Let us take, for example, aortic dissection. A nasty disease that kills unless treated urgently. It was traditionally suspected if the patient had two of three features - a high-risk history, high-risk physical examination features and high-risk predisposing conditions. Except it turns out that 36% of those with dissection only have one of three features. And 4% have none. So, it can be hard to diagnose. 

So, the threshold for CT aortography is now so low as to barely exist. Except dissection is quite rare, somewhere around 1 per 1000 patients pitching up to ED. But given that roughly 70% of those presenting to ED do so because of pain, scanning for dissection can be like looking for a straw-coloured needle in a mile-high haystack.

When any patient could have an aortic dissection, few patients actually do. The incidence of positive CT aortograms can be as low as 1 in 200. Which leads to two predictable adverse outcomes.

  • Firstly, health services absorb another strain on their resources. Certainly the U.K.’s NHS has no magic radiology tree from which we pick full-formed radiologists and radiographers. Nor do most health services have endless scanners and other facilities sitting idle. Hence more scans for one condition means worse waiting times for patients with other conditions.
  • Second, individual patients having unnecessary scans suffer. Each unnecessary scan gives each patient a decent whack of radiation. Each unnecessary scan adds to their burden of discomfort and inconvenience. Each unnecessary scan induces a delay to their eventual diagnosis by adding a detour to radiology.


But it is the unpredicted outcomes that fascinate me. Here are the main four unintended consequences:

  1. Radiologist burnout. Although normal scans are quick to report, if over 99% are normal then it feels all rather pointless.
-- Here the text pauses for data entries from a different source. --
(* ===== verification/RemoteSpec.v ===== *)
(** * What every remote backend promises

    The contract of the trait [StorageBackend] for the backends of
    RemoteBackends.v: what is uploaded is what is downloaded, to memory or to a
    file; Google tokens are kept until shortly before they expire; paged listings
    are collected whole. Last, the file service on an object store. *)

From S2P Require Import Prelude Text Json Schema Env World Tables Concrete Remote S3Backend AzureBackend GcsBackend HetznerBackend FileServers RemoteBackends Scenario Storages Resolver FileService S3Spec WebSpec FileServerSpec ConcreteNet.

Section contract.
Context {N : Network} {E : Env} {H : Http} {Sdk : S3Sdk} {Sg : Signing} {G : GcsSigning}.
Context {U : UrlDecode} {L : UnicodeCase} {F : FtpClient} {Sf : SftpClient} {Sm : SmbLibrary}.

(** ** Uploads and downloads *)

Section readback.
Context {S3Store : ObjectStore} {Web : WebStore} {FtpSt : FtpStore} {SftpSt : SftpStore}.
Context {SmbSt : SmbStore}.

(** Multipart uploads need parts of at least a byte. *)
Definition parts_positive (b : Backend) : Prop :=
  match b with S3StorageBackend c => 0 < S3.part_size c | _ => True end.

(** What a download may yield after [data] was uploaded: an SMB file is not
    truncated when it is opened, so a longer one keeps its end. *)
Definition reads_back (b : Backend) (data d : bytes) : Prop :=
  match b with
  | SambaBackend _ => ∃ old, d = data ++ drop (length data) old
  | _ => d = data
  end.

Definition uploads (o : StorageOps) (path : string) (data : bytes) (s s' : Conn) : Prop :=
  so_upload o path data s = (s', Ok tt) ∨
  so_upload_from_file o path (inr data) (length data) s = (s', Ok tt).

(** C25: on every remote backend, what was uploaded under a path, from memory or
    from a local file, in one request or in parts, is what a download of that
    path yields; only on SMB may the end of an older, longer file remain. *)
Theorem remote_upload_download b o path data d s s1 s2 :
  backend_ops b = Some o → parts_positive b →
  uploads o path data s s1 → so_download o path s1 = (s2, Ok d) → reads_back b data d.
Proof.
  unfold uploads, reads_back. destruct b as [| c | c | c | c | c | c | c]; intros [= <-] Hb Hup Hd;
    simpl in *.
  - assert (object_at c (net s1) (s3_bucket c) (S3.object_key c path) = Some data) as Hat.
    { destruct Hup; [eapply upload_ok | eapply upload_from_file_ok]; try done; unfold part_nat; lia. }
    destruct (download_shows c path data s1 s2 (Ok d) Hat Hd) as [[= <-]|[? [=]]]. done.
  - eapply azure_download_ok, Hd. destruct Hup;
      [by eapply azure_upload_ok | by eapply azure_upload_from_file_ok].
  - eapply gcs_download_ok, Hd. destruct Hup;
      [by eapply gcs_upload_ok | by eapply gcs_upload_from_file_ok].
  - eapply hetzner_download_ok, Hd. destruct Hup;
      [by eapply hetzner_upload_ok | by eapply hetzner_upload_from_file_ok].
  - assert (Ftp.upload c path data s = (s1, Ok tt)) as Hu by by destruct Hup.
    eapply ftp_download_ok, Hd. by eapply ftp_upload_ok.
  - assert (Sftp.upload c path data s = (s1, Ok tt)) as Hu by by destruct Hup.
    eapply sftp_download_ok, Hd. by eapply sftp_upload_ok.
  - assert (Samba.upload c path data s = (s1, Ok tt)) as Hu by by destruct Hup.
    apply samba_upload_ok in Hu as [old Hat]. exists old. by eapply samba_download_ok.
Qed.
End readback.

(** ** Downloads to a file *)

Lemma streamed_agrees (get : Remote Response) what1 what2 s :
  match ((resp ← get; or_internal what1 (body_bytes resp)) s).2 with
  | Ok data => ((resp ← get; mret (streamed what2 resp)) s).2 = Ok (data, None)
  | Err _ => (∃ e, ((resp ← get; mret (streamed what2 resp)) s).2 = Err e) ∨
             ∃ part e, ((resp ← get; mret (streamed what2 resp)) s).2 = Ok (part, Some e)
  | Panic => ((resp ← get; mret (streamed what2 resp)) s).2 = Panic
  end.
Proof.
  rewrite !remote_bind_unfold. destruct (get s) as [s1 [resp|e|]]; simpl; eauto.
  unfold body_bytes, streamed. destruct (rs_broken resp); simpl; eauto.
Qed.

Lemma default_agrees (download : Remote bytes) s :
  match (download s).2 with
  | Ok data => (default_download_to_file download s).2 = Ok (data, None)
  | Err _ => (∃ e, (default_download_to_file download s).2 = Err e) ∨
             ∃ part e, (default_download_to_file download s).2 = Ok (part, Some e)
  | Panic => (default_download_to_file download s).2 = Panic
  end.
Proof.
  unfold default_download_to_file. rewrite remote_bind_unfold.
  destruct (download s) as [s1 [data|e|]]; simpl; eauto.
Qed.

(** Streaming to a local file delivers what a download would: the same
    bytes when the download succeeds, nothing when there is no object, and when
    the connection breaks the bytes that came before, with an error. *)
Theorem download_to_file_agrees b o path s :
  backend_ops b = Some o →
  match (so_download o path s).2 with
  | Ok data => (so_download_to_file o path s).2 = Ok (data, None)
  | Err _ => (∃ e, (so_download_to_file o path s).2 = Err e) ∨
             ∃ part e, (so_download_to_file o path s).2 = Ok (part, Some e)
  | Panic => (so_download_to_file o path s).2 = Panic
  end.
Proof.
  destruct b as [| c | c | c | c | c | c | c]; intros [= <-]; simpl.
  - unfold S3.download, S3.download_to_file. rewrite !remote_bind_unfold.
    destruct (S3.get c path s) as [s1 [body|e|]]; simpl; eauto.
    destruct (bs_broken body); simpl; eauto.
  - apply streamed_agrees.
  - apply streamed_agrees.
  - apply streamed_agrees.
  - apply default_agrees.
  - apply default_agrees.
  - apply default_agrees.
Qed.

(** ** Access tokens *)

(** An exchange caches the token of the response for the time the response
    states (an hour when it states none); from then on the token is handed out
    without any request as long as it has more than a minute to live, and asked
    for anew afterwards. *)
Theorem token_kept_until_expiry c s s1 tok :
  Gcs.exchange_token c s = (s1, Ok tok) →
  ∃ resp v,
    http_send (Gcs.token_request c (Gcs.create_jwt c (utc_now (net s) / usec_per_sec))) (net s) =
      (net s1, inr resp) ∧ is_success resp = true ∧ body_json resp = inr v ∧
    as_str (json_index "access_token" v) = Some tok ∧
    let lifetime := default 3600 (Gcs.as_i64 (json_index "expires_in" v)) in
    ∀ s2, tokens s2 = tokens s1 →
      Gcs.get_access_token c s2 =
      if utc_now (net s2) + seconds 60 <? utc_now (net s1) + seconds lifetime
      then (s2, Ok tok) else Gcs.exchange_token c s2.
Proof.
  intros Hr. unfold Gcs.exchange_token in Hr. apply remote_bind_ok in Hr as (now & s0 & Hnow & Hr).
  apply utc_ok in Hnow as [-> ->]. apply remote_bind_ok in Hr as (resp & s2 & Hsend & Hr).
  apply send_ok in Hsend as [Hsend _]. apply remote_bind_ok in Hr as ([] & s3 & Hs & Hr).
  apply require_success_ok in Hs as [Hs ->]. apply remote_bind_ok in Hr as (v & s3 & Hv & Hr).
  apply or_internal_ok in Hv as [Hv ->]. apply remote_bind_ok in Hr as (t & s3 & Ht & Hr).
  apply of_result_ok in Ht as [Ht ->]. apply remote_bind_ok in Hr as (later & s3 & Hl & Hr).
  apply utc_ok in Hl as [-> ->]. injection Hr as <- <-.
  exists resp, v. split; [done|]. split; [done|]. split; [done|].
  split; [destruct (as_str _); [by injection Ht as ->|done]|].
  simpl. intros s3 Htok. rewrite get_access_token_run. unfold Gcs.cached_token. rewrite Htok. simpl.
  rewrite filter_cons_True by done. simpl. done.
Qed.

(** ** Listings *)

(** The pages a bucket is listed in, from a continuation token on, with the keys
    they hold. *)
Inductive pages (c : S3Config) (prefix : string) :
    option string → Conn → nat → list string → Conn → Prop :=
  | last_page tok s page n :
      list_objects_v2 c (s3_bucket c) prefix tok (net s) = (n, inr page) →
      lp_is_truncated page ≠ Some true →
      pages c prefix tok s 1 (omap id (lp_contents page)) (mkConn n (tokens s))
  | more_pages tok s page n k keys s' :
      list_objects_v2 c (s3_bucket c) prefix tok (net s) = (n, inr page) →
      lp_is_truncated page = Some true →
      pages c prefix (lp_next_token page) (mkConn n (tokens s)) k keys s' →
      pages c prefix tok s (S k) (omap id (lp_contents page) ++ keys) s'.

Lemma list_pages_collect c prefix tok s k keys s' acc fuel :
  pages c prefix tok s k keys s' → (k <= fuel)%nat →
  S3.list_pages c fuel prefix tok acc s =
    (s', Ok (acc ++ map (relative (s3_prefix c)) keys)).
Proof.
  intros Hp. revert acc fuel. induction Hp as [tok s page n Hl Ht|tok s page n k keys s' Hl Ht Hp IH];
    intros acc [|fuel] Hk; try lia; simpl; unfold S3.sdk; rewrite !remote_bind_unfold, attempt_eq, Hl;
    simpl.
  - by rewrite bool_decide_false by done.
  - rewrite bool_decide_true by done. rewrite IH by lia. by rewrite map_app, app_assoc.
Qed.

(** C27: a listing ends with the pages of the bucket and returns, in their order,
    the paths under which the keys on all of them were stored. *)
Theorem list_collects_pages c prefix s k paths s' bound :
  pages c (S3.object_key c prefix) None s k (map (S3.object_key c) paths) s' → (k <= bound)%nat →
  S3.list c bound prefix s = (s', Ok paths).
Proof.
  intros Hp Hk. unfold S3.list. rewrite (list_pages_collect _ _ _ _ _ _ _ _ _ Hp Hk). simpl.
  rewrite map_map. rewrite (map_ext _ id), map_id; [done|]. intros p.
  apply relative_with_prefix.
Qed.
End contract.

(** ** Instances *)

Lemma remote_run_ok {A} (r : Conn * Result A) a : r.2 = Ok a → r = (r.1, Ok a).
Proof. destruct r. simpl. congruence. Qed.

(** A bucket written in parts of two bytes. *)
Definition tiny_parts : S3Config :=
  mkS3Config None "eu-central-1" "media" "app/" "key" "secret" (Some 1) (Some 2) false.
Definition with_bucket : Conn := mkConn (N := concrete_network) (set_buckets {["media"]} no_services) [].
Definition put_in_parts : Conn * Result unit := S3.upload tiny_parts "ab/cd/x" hello with_bucket.
Definition read_back : Conn * Result bytes := S3.download tiny_parts "ab/cd/x" put_in_parts.1.

Lemma remote_upload_download_witness :
  parts_positive (S3StorageBackend tiny_parts) ∧ reads_back (S3StorageBackend tiny_parts) hello hello.
Proof.
  split; [reflexivity|].
  apply (remote_upload_download (S3StorageBackend tiny_parts) (s3_ops tiny_parts) "ab/cd/x" hello hello
    with_bucket put_in_parts.1 read_back.1).
  - reflexivity.
  - reflexivity.
  - left. apply remote_run_ok. vm_compute. reflexivity.
  - apply remote_run_ok. vm_compute. reflexivity.
Defined.

Lemma download_to_file_agrees_witness :
  (so_download_to_file (s3_ops tiny_parts) "ab/cd/x" put_in_parts.1).2 = Ok (hello, None).
Proof.
  pose proof (download_to_file_agrees (S3StorageBackend tiny_parts) (s3_ops tiny_parts) "ab/cd/x"
    put_in_parts.1 eq_refl) as Hagree.
  assert ((so_download (s3_ops tiny_parts) "ab/cd/x" put_in_parts.1).2 = Ok hello) as Hd
    by (vm_compute; reflexivity).
  rewrite Hd in Hagree. exact Hagree.
Defined.

Definition service_account : GcsConfig :=
  mkGcsConfig "media" "" "sa@demo.iam.gserviceaccount.com" "pem" None None.
Definition exchanged : Conn * Result string := Gcs.exchange_token service_account with_bucket.

Lemma token_kept_until_expiry_witness :
  Gcs.get_access_token service_account exchanged.1 = (exchanged.1, Ok "ya29").
Proof.
  destruct (token_kept_until_expiry service_account with_bucket exchanged.1 "ya29")
    as (resp & v & Hsend & _ & Hv & _ & Hlater).
  { apply remote_run_ok. vm_compute. reflexivity. }
  specialize (Hlater exchanged.1 eq_refl). rewrite Hlater.
  apply (f_equal snd) in Hsend. vm_compute in Hsend. injection Hsend as <-.
  vm_compute in Hv. injection Hv as <-. reflexivity.
Defined.

(** Two objects listed under the prefix they were stored with. *)
Definition two_objects : Conn := (S3.upload tiny_parts "ab/cd/y" hello put_in_parts.1).1.
Lemma list_collects_pages_witness :
  S3.list tiny_parts 1 "ab" two_objects = (mkConn (net two_objects) (tokens two_objects), Ok ["ab/cd/y"; "ab/cd/x"]).
Proof.
  apply (list_collects_pages tiny_parts "ab" two_objects 1 ["ab/cd/y"; "ab/cd/x"] _ 1); [|done].
  assert (keys_with "media" "app/ab" (net two_objects) = ["app/ab/cd/y"; "app/ab/cd/x"]) as Hk
    by (vm_compute; reflexivity).
  replace (map (S3.object_key tiny_parts) ["ab/cd/y"; "ab/cd/x"]) with
    (omap id (map Some (keys_with "media" "app/ab" (net two_objects)))) by (by rewrite Hk).
  apply (last_page tiny_parts "app/ab" None two_objects
    (mkListPage (map Some (keys_with "media" "app/ab" (net two_objects))) (Some false) None)
    (net two_objects)).
  - reflexivity.
  - discriminate.
Defined.

(** ** A deployment on an object store

    The environment of RemoteBackends.v on the network of ConcreteNet.v, and a
    project whose only storage is an S3 account. *)

Definition cloud_env : Env := services_env (E := concrete_env).

Definition cloud_config : Json :=
  JObject [("access_key_id", JString "key"); ("secret_access_key", JString "secret");
           ("region", JString "eu-central-1"); ("prefix", JString "app")].
Definition cloud : Storage := mkStorage 20 "cloud" "s3" cloud_config true None true true 1 1.
Definition cloud_backend : Backend :=
  S3StorageBackend (mkS3Config None "eu-central-1" "" "app" "key" "secret" None None false).

Definition cloud_deployment : @World cloud_env :=
  @mkWorld cloud_env
    (set_users {[ 100%N := alice ]} (set_projects {[ 11%N := docs ]} (set_storages {[ 20%N := cloud ]}
       (set_project_storages {[ 32%N := assignment 32 11 20 ]} empty_db))))
    ∅ true (mkConn no_services []) {[ 20%N := cloud_backend ]} (seconds 1000000) 1000 ∅.

Definition in_cloud : @World cloud_env * Result FileService.UploadResult :=
  @FileService.upload_file cloud_env "k" 11 "a.txt" "text/plain" hello no_metadata cloud_deployment.
Definition from_cloud : Result FileService.DownloadResult :=
  (@FileService.download_file cloud_env "k" 1001 in_cloud.1).2.

(** The first upload of the project creates its bucket, stores the content under
    the path its hash spells, below the prefix of the storage, and the content
    is downloaded from there. *)
Example cloud_round_trip :
  (match from_cloud with Ok r => Some (FileService.dr_data r) | _ => None end,
   elements (sv_buckets (net (@remote cloud_env in_cloud.1))),
   (map_to_list (sv_objects (net (@remote cloud_env in_cloud.1)))).*2) =
  (Some hello, ["docs-000000"], [hello]).
Proof. vm_compute. reflexivity. Qed.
When the NHS can neither recruit nor retain radiologists, adding a feeling of ever-decreasing accomplishment doesn’t help.
  2. Surge in incidental findings. Incidental isn’t always trivial, but such findings need to be appropriately handled otherwise harm can result
  3. Rise in false positives. Even a very good test that is 95% accurate will generate 5 false positives per 100 scans. Which, if your incidence is 1 in 200, means 10 false positive scans to every true negative. Hence the beautifully accurate scans that you are used to are now peppered with uncertainty and dubious results. 
  4. Rise in false negatives. A colleague from another hospital admitted to me that two of the last three aortic dissections were missed on the CT aortogram. They couldn’t easily explain why this was. They theorised it was bias from all the true negative and false positive scans, leading the radiologists to disbelieve their own eyes. 


The upshot from this? When faced with a low incidence but serious condition, it is vital that both clinicians and radiologists put heads together. Health services cannot afford to scan patients where the chance of the condition is less than one in a hundred. Plus, it leads to a host of major predictable and unpredictable headaches. 

The answer is surprisingly simple - get experienced doctors to see and assess the patient before scanning them. Fewer scans are asked for, scan positivity rate soars, costs drop and everyone is happier. But surprisingly simple this approach can be remarkably difficult. Plus deploying more experienced doctors on the front line is not the current zeitgeist. So, the low incidence problems are here to stay, I’m sorry to say. Just don’t say I didn’t tell you.